Dans un long article paru le 27 juin, le journal israélien Haaretz a recueilli le témoignage accablant de soldats et officiers israéliens chargés de la sécurité de ces centres. Et tous, sous le couvert de l’anonymat, décrivent des scènes passibles de crimes de guerre. « Là où j’étais posté, entre une et cinq personnes étaient tuées chaque jour, raconte l’un d’eux. Elles sont traitées comme des forces hostiles : pas de mesures de contrôle des foules, pas de gaz lacrymogènes ; juste des tirs à balles réelles avec tout ce qu’il est possible d’imaginer, mitrailleuses lourdes, lance-grenades, mortiers. Puis, une fois le centre ouvert, les tirs cessent et [les Gazaouis] savent qu’ils peuvent approcher. Notre moyen de communication, c’est la fusillade. » Une stratégie appelée, selon lui, dans sa zone de service, « Poisson salé », équivalent israélien du jeu « Un, deux, trois, soleil ».
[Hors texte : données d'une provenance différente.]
(** * exif-ai: the request-to-metadata pipeline of [src/server.ts]

    A shallow embedding of the HTTP path of exif-ai (multipart decoding,
    provider fan-out, tag clean-up, response assembly) together with the
    merge policy of the library entry point, and the properties the
    specification states about them.

    JavaScript strings are sequences of UTF-16 code units; they are modelled
    as [list N], one number per code unit.  A [Buffer] is a [list byte].
    JavaScript numbers are IEEE 754 doubles; they are modelled as [float]. *)

From Stdlib Require Import NArith ZArith List Bool Lia.
From Stdlib.Strings Require Import Ascii String Byte.
From Stdlib Require Import DecimalString Floats.
From stdpp Require Import base option list gmap.

Import ListNotations.
Local Open Scope nat_scope.

(** ** JavaScript strings *)

Module JS.

Abbreviation str := (list N).

(** A literal: the code units of an ASCII text. *)
Definition lit (s : string) : str :=
  List.map N_of_ascii (list_ascii_of_string s).

Definition CR : N := 13.
Definition LF : N := 10.
Definition SP : N := 32.
Definition QUOTE : N := 34.
Definition CRLF : str := [CR; LF].

Definition inRange (lo hi c : N) : bool := (lo <=? c)%N && (c <=? hi)%N.

(** [\d] *)
Definition isDigit (c : N) : bool := inRange 48 57 c.

(** [\w], i.e. [[A-Za-z0-9_]] *)
Definition isWord (c : N) : bool :=
  inRange 65 90 c || inRange 97 122 c || isDigit c || (c =? 95)%N.

(** [\s], which is also the set removed by [String.prototype.trim]:
    WhiteSpace and LineTerminator code units. *)
Definition isSpace (c : N) : bool :=
  inRange 9 13 c || (c =? 32)%N || (c =? 160)%N || (c =? 5760)%N
  || inRange 8192 8202 c || (c =? 8232)%N || (c =? 8233)%N
  || (c =? 8239)%N || (c =? 8287)%N || (c =? 12288)%N || (c =? 65279)%N.

Fixpoint dropWhile (p : N -> bool) (s : str) : str :=
  match s with
  | [] => []
  | c :: s' => if p c then dropWhile p s' else s
  end.

Fixpoint takeWhile (p : N -> bool) (s : str) : str :=
  match s with
  | [] => []
  | c :: s' => if p c then c :: takeWhile p s' else []
  end.

Definition dropWhileEnd (p : N -> bool) (s : str) : str :=
  rev (dropWhile p (rev s)).

(** [s.trim()] *)
Definition trim (s : str) : str := dropWhileEnd isSpace (dropWhile isSpace s).

(** [stripPrefix p s] is the rest of [s] after [p] when [s] starts with [p]. *)
Fixpoint stripPrefix (p s : str) : option str :=
  match p, s with
  | [], _ => Some s
  | _ :: _, [] => None
  | a :: p', b :: s' => if (a =? b)%N then stripPrefix p' s' else None
  end.

Definition startsWith (p s : str) : bool :=
  match stripPrefix p s with Some _ => true | None => false end.

(** The first occurrence of [sep] in [s]: the text before it and after it. *)
Fixpoint breakOn (sep s : str) : option (str * str) :=
  match stripPrefix sep s with
  | Some rest => Some ([], rest)
  | None =>
      match s with
      | [] => None
      | c :: s' =>
          match breakOn sep s' with
          | Some (a, b) => Some (c :: a, b)
          | None => None
          end
      end
  end.

(** [s.includes(sub)] *)
Definition includes (sub s : str) : bool :=
  match breakOn sub s with Some _ => true | None => false end.

Fixpoint splitFuel (fuel : nat) (sep s : str) : list str :=
  match fuel with
  | O => [s]
  | S fuel' =>
      match breakOn sep s with
      | Some (a, b) => a :: splitFuel fuel' sep b
      | None => [s]
      end
  end.

(** [s.split(sep)] for a string separator.  With the empty separator
    JavaScript yields the code units one by one. *)
Definition split (sep s : str) : list str :=
  match sep with
  | [] => List.map (fun c => [c]) s
  | _ :: _ => splitFuel (length s) sep s
  end.

(** [s.split(/[...]/)] for a character class: one cut per matching unit. *)
Fixpoint splitChars (isSep : N -> bool) (s : str) : list str :=
  match s with
  | [] => [[]]
  | c :: s' =>
      if isSep c then [] :: splitChars isSep s'
      else match splitChars isSep s' with
           | p :: ps => (c :: p) :: ps
           | [] => [[c]]
           end
  end.

(** [l.join(sep)] *)
Fixpoint join (sep : str) (l : list str) : str :=
  match l with
  | [] => []
  | [a] => a
  | a :: l' => a ++ sep ++ join sep l'
  end.

(** [s.replace(/\r\n$/, '')]: without the [m] flag [$] is the end of input. *)
Definition dropFinalCRLF (s : str) : str :=
  match stripPrefix (rev CRLF) (rev s) with
  | Some r => rev r
  | None => s
  end.

(** [x || d] on a possibly undefined string: the empty string is falsy. *)
Definition orElse (x : option str) (d : option str) : option str :=
  match x with
  | Some (_ :: _) => x
  | _ => d
  end.

Definition truthy (x : option str) : bool :=
  match x with Some (_ :: _) => true | _ => false end.

End JS.

Import JS.

(** ** Tag clean-up ([handleRequest], the block that parses the tags from
    the provider's text answer and cleans them) *)

Module Tags.

(** [/[,\n;|]/] *)
Definition isDelim (c : N) : bool :=
  (c =? 44)%N || (c =? 10)%N || (c =? 59)%N || (c =? 124)%N.

(** The class of the prefix pattern of the clean-up: asterisk, hyphen,
    bullet (U+2022), [\d], dot, closing parenthesis, bracket, brace and
    angle, double quote, single quote, backquote. *)
Definition isLeadChar (c : N) : bool :=
  (c =? 42)%N || (c =? 45)%N || (c =? 8226)%N || isDigit c || (c =? 46)%N
  || (c =? 41)%N || (c =? 93)%N || (c =? 125)%N || (c =? 62)%N
  || (c =? 34)%N || (c =? 39)%N || (c =? 96)%N.

(** The class of the suffix pattern of the clean-up: asterisk, the three
    quote marks, opening and closing bracket, brace and angle. *)
Definition isTailChar (c : N) : bool :=
  (c =? 42)%N || (c =? 34)%N || (c =? 39)%N || (c =? 96)%N || (c =? 91)%N
  || (c =? 123)%N || (c =? 60)%N || (c =? 93)%N || (c =? 125)%N
  || (c =? 62)%N.

(** First [.replace]: [^], a non-empty run of the prefix class, then
    [\s*]; both greedy, nothing follows them. *)
Definition stripLead (s : str) : str :=
  match takeWhile isLeadChar s with
  | [] => s
  | _ :: _ => dropWhile isSpace (dropWhile isLeadChar s)
  end.

(** Second [.replace]: the longest run of the suffix class that reaches
    the end of the text. *)
Definition stripTail (s : str) : str := dropWhileEnd isTailChar s.

(** [.replace(/[^\w\s]/g, ' ')] *)
Definition blankNonWord (s : str) : str :=
  List.map (fun c => if isWord c || isSpace c then c else SP) s.

(** [.replace(/\s+/g, ' ')]; [inRun] tells that the previous unit was
    white space, already replaced. *)
Fixpoint collapseFrom (inRun : bool) (s : str) : str :=
  match s with
  | [] => []
  | c :: s' =>
      if isSpace c then
        if inRun then collapseFrom true s' else SP :: collapseFrom true s'
      else c :: collapseFrom false s'
  end.

Definition collapseSpaces (s : str) : str := collapseFrom false s.

(** The body of the [.map] callback. *)
Definition cleanTag (tag : str) : str :=
  trim (collapseSpaces (blankNonWord (stripTail (stripLead tag)))).

(** The [.filter] callback. *)
Definition keepTag (tag : str) : bool :=
  let wordCount := length (split [SP] tag) in
  (0 <? length tag) && (length tag <=? 50) && (wordCount <=? 2).

(** [tagsText.split(/[,\n;|]/).map(tag => tag.trim())] *)
Definition rawTags (tagsText : str) : list str :=
  List.map trim (splitChars isDelim tagsText).

(** The clean tag list of a provider answer. *)
Definition normalizeTags (tagsText : str) : list str :=
  firstn 20 (List.filter keepTag (List.map cleanTag (rawTags tagsText))).
(** X11: whatever AND mode keeps, OR mode keeps too, as soon as one of the
    filters has an entry (which [main] insists on). *)
Theorem X11_and_mode_within_or_mode (sig : Signature) (A R : list string) :
  A <> [] \/ R <> [] ->
  keep true A R sig = true -> keep false A R sig = true.
Proof.
  intros Hne. rewrite !keep_unfold. simpl.
  rewrite orb_false_r, andb_true_iff, orb_true_iff. intros [HA HR].
  destruct Hne as [Hne|Hne]; [left|right];
    by apply checkTypes_all_any.
Qed.

Lemma X11_and_mode_within_or_mode_witness :
  keep false ["string"] ["string"]
    (mkSignature None [mkVar "s" "string"; mkVar "n" "int"] [mkVar "" "string"])
  = true.
Proof.
  apply X11_and_mode_within_or_mode.
  - left. discriminate.
  - reflexivity.
Defined.

(** X12: further parameters or results never lose a match, in either mode:
    a declaration stays kept when its tuples gain entries. *)
Theorem X12_keep_monotone_in_signature
    (andMode : bool) (sig sig' : Signature) (A R : list string) :
  Params sig ⊆ Params sig' -> Results sig ⊆ Results sig' ->
  keep andMode A R sig = true -> keep andMode A R sig' = true.
Proof.
  intros HP HR. destruct andMode.
  - rewrite !keep_and. intros [H1 H2]. split; intros t Ht.
    + destruct (H1 t Ht) as (v & Hv & E). exists v. split; [by apply HP|done].
    + destruct (H2 t Ht) as (v & Hv & E). exists v. split; [by apply HR|done].
  - rewrite !keep_or.
    intros [(v & t & Hv & Ht & E)|(v & t & Hv & Ht & E)]; [left|right];
      exists v, t; auto.
Qed.

Lemma X12_keep_monotone_in_signature_witness :
  keep true ["int"] ["error"]
    (mkSignature (Some (mkVar "t" "T"))
       [mkVar "s" "string"; mkVar "n" "int"] [mkVar "" "error"])
  = true.
Proof.
  apply (X12_keep_monotone_in_signature true
           (mkSignature None [mkVar "n" "int"] [mkVar "" "error"])).
  - intros x Hx. apply elem_of_cons. right. exact Hx.
  - intros x Hx. exact Hx.
  - reflexivity.
Defined.

(** X13: a filter that was not given does not take part: without return
    types the parameters alone decide, without argument types the results
    alone, in OR mode by [any] and in AND mode by [all]. *)
Theorem X13_absent_filter_is_neutral (sig : Signature) (A R : list string) :
  keep false A [] sig = (checkTypes (Params sig) A).1
  /\ keep true A [] sig = (checkTypes (Params sig) A).2
  /\ keep false [] R sig = (checkTypes (Results sig) R).1
  /\ keep true [] R sig = (checkTypes (Results sig) R).2.
Proof.
  rewrite !keep_unfold, !checkTypes_nil. simpl.
  by rewrite !orb_false_r, !andb_true_r.
Qed.

(** ** The formatter *)

Lemma string_concat_app (sep : string) (l1 l2 : list string) :
  l1 <> [] -> l2 <> [] ->
  String.concat sep (l1 ++ l2)
  = String.concat sep l1 +:+ sep +:+ String.concat sep l2.
Proof.
  intros H1 H2. induction l1 as [|x l1 IH]; [done|].
  destruct l1 as [|y l1].
  - simpl app. by rewrite string_concat_cons.
  - rewrite <- app_comm_cons, !string_concat_cons by done.
    rewrite IH by done. by rewrite !string_app_assoc.
Qed.

(** X14: the text of a parameter list made of two parts is the texts of
    the parts with a comma and a space between them. *)
Theorem X14_argsToString_app (args1 args2 : Tuple) :
  args1 <> [] -> args2 <> [] ->
  argsToString (args1 ++ args2)
  = argsToString args1 +:+ ", " +:+ argsToString args2.
Proof.
  intros H1 H2. rewrite !argsToString_spec, fmap_app.
  apply string_concat_app; by destruct args1, args2.
Qed.

Lemma X14_argsToString_app_witness :
  argsToString [mkVar "w" "io.Writer"; mkVar "a" "...interface{}"]
  = argsToString [mkVar "w" "io.Writer"] +:+ ", "
    +:+ argsToString [mkVar "a" "...interface{}"].
Proof.
  apply (X14_argsToString_app [mkVar "w" "io.Writer"]
           [mkVar "a" "...interface{}"]); discriminate.
Defined.

(** X15: a tuple whose entries have no names is displayed as its types
    alone, joined by a comma and a space; the empty tuple as nothing. *)
Theorem X15_argsToString_unnamed (args : Tuple) :
  Forall (fun v => Var_Name v = "") args ->
  argsToString args = String.concat ", " (Type_String <$> args).
Proof.
  intros H. rewrite argsToString_spec. f_equal.
  induction H as [|v args Hv _ IH]; [done|].
  rewrite !fmap_cons, IH. f_equal.
  unfold spec_render_var. by rewrite Hv.
Qed.

Lemma X15_argsToString_unnamed_witness :
  argsToString [mkVar "" "*File"; mkVar "" "error"] = "*File, error".
Proof.
  apply (X15_argsToString_unnamed [mkVar "" "*File"; mkVar "" "error"]).
  repeat constructor.
Defined.

(** ** The extractor *)

(** X16: the files of a package are parsed in order up to the first one
    that fails; its error is the result, whatever files come after it. *)
Theorem X16_parseFiles_stops_at_first_failure
    (W : World) (dir : string) (files1 : list string) (file : string)
    (files2 : list string) (astFiles : list ast_File) (perr : string) :
  Forall (fun f => exists a, parser_ParseFile W (filepath_Join W dir f) = inr a)
    files1 ->
  parser_ParseFile W (filepath_Join W dir file) = inl perr ->
  parseFiles W dir (files1 ++ file :: files2) astFiles
  = inl ("Couldn't parse could not parse: " +:+ perr +:+ ": %!s(MISSING)").
Proof.
  intros Hok Hfail. revert astFiles.
  induction Hok as [|f files1 [a Ha] _ IH]; intros astFiles; simpl.
  - unfold parseFile. rewrite Hfail. simpl. by rewrite !string_app_nil_r.
  - unfold parseFile at 1. rewrite Ha. apply IH.
Qed.

Lemma X16_parseFiles_stops_at_first_failure_witness :
  parseFiles sample_world "pkg" ["b.go"; "a.go"; "c.go"] []
  = inl "Couldn't parse could not parse: pkg/a.go:5:1: comment not terminated: %!s(MISSING)".
Proof.
  apply (X16_parseFiles_stops_at_first_failure sample_world "pkg" ["b.go"]
           "a.go" ["c.go"] [] "pkg/a.go:5:1: comment not terminated").
  - repeat constructor. by exists (AstFile "pkg/b.go").
  - reflexivity.
Defined.

(** X17: the files of a package are all parsed exactly when each of them
    parses, and then the parsed files are added in the order of the file
    names. *)
Theorem X17_parseFiles_succeeds_iff_all_parse
    (W : World) (dir : string) (files : list string)
    (astFiles result : list ast_File) :
  parseFiles W dir files astFiles = inr result
  <-> exists parsed,
        result = astFiles ++ parsed
        /\ Forall2
             (fun f a => parser_ParseFile W (filepath_Join W dir f) = inr a)
             files parsed.
Proof.
  revert astFiles. induction files as [|f files IH]; intros astFiles; simpl.
  - split.
    + intros [= <-]. exists []. by rewrite app_nil_r.
    + intros (parsed & -> & H). inversion H. by rewrite app_nil_r.
  - unfold parseFile.
    destruct (parser_ParseFile W (filepath_Join W dir f)) as [err|a] eqn:E.
    + split; [done|]. intros (parsed & _ & H). inversion H. congruence.
    + rewrite IH. split.
      * intros (parsed & -> & H). exists (a :: parsed).
        split; [by rewrite <- app_assoc|]. by constructor.
      * intros (parsed & -> & H). inversion H as [|? b ? parsed' Hb H']; subst.
        assert (b = a) as -> by congruence.
        exists parsed'. by rewrite <- app_assoc.
Qed.

(** X18: packages are handled one after the other and independently: the
    functions and the errors of a list of paths in two parts are those of
    the first part followed by those of the second. *)
Theorem X18_getFunctions_app (W : World) (paths1 paths2 : list string) :
  getFunctions W (paths1 ++ paths2)
  = ((getFunctions W paths1).1 ++ (getFunctions W paths2).1,
     (getFunctions W paths1).2 ++ (getFunctions W paths2).2)
  /\ getObjects W (paths1 ++ paths2)
     = ((getObjects W paths1).1 ++ (getObjects W paths2).1,
        (getObjects W paths1).2 ++ (getObjects W paths2).2).
Proof.
  rewrite !getFunctions_spec, !getObjects_spec. simpl.
  by rewrite !fmap_app, !concat_app.
Qed.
Souvent désorientée par les consignes de sécurité contradictoire qu’on lui donne aux abords de ces centres (trois se trouvent près Rafah dans le Sud et un autre au centre, à proximité du corridor de Netzarim), la foule s’y précipite bien avant leur ouverture – parfois même la nuit – sans toujours discerner les corridors attribués. « Travailler avec une population civile alors que le seul moyen d’interaction est d’ouvrir le feu est pour le moins très problématique, déplore un officier. Il n’est ni éthique ni moralement acceptable que des personnes soient obligées d’atteindre, ou non, une [zone humanitaire] sous le feu des chars, des snipers et des obus de mortier. »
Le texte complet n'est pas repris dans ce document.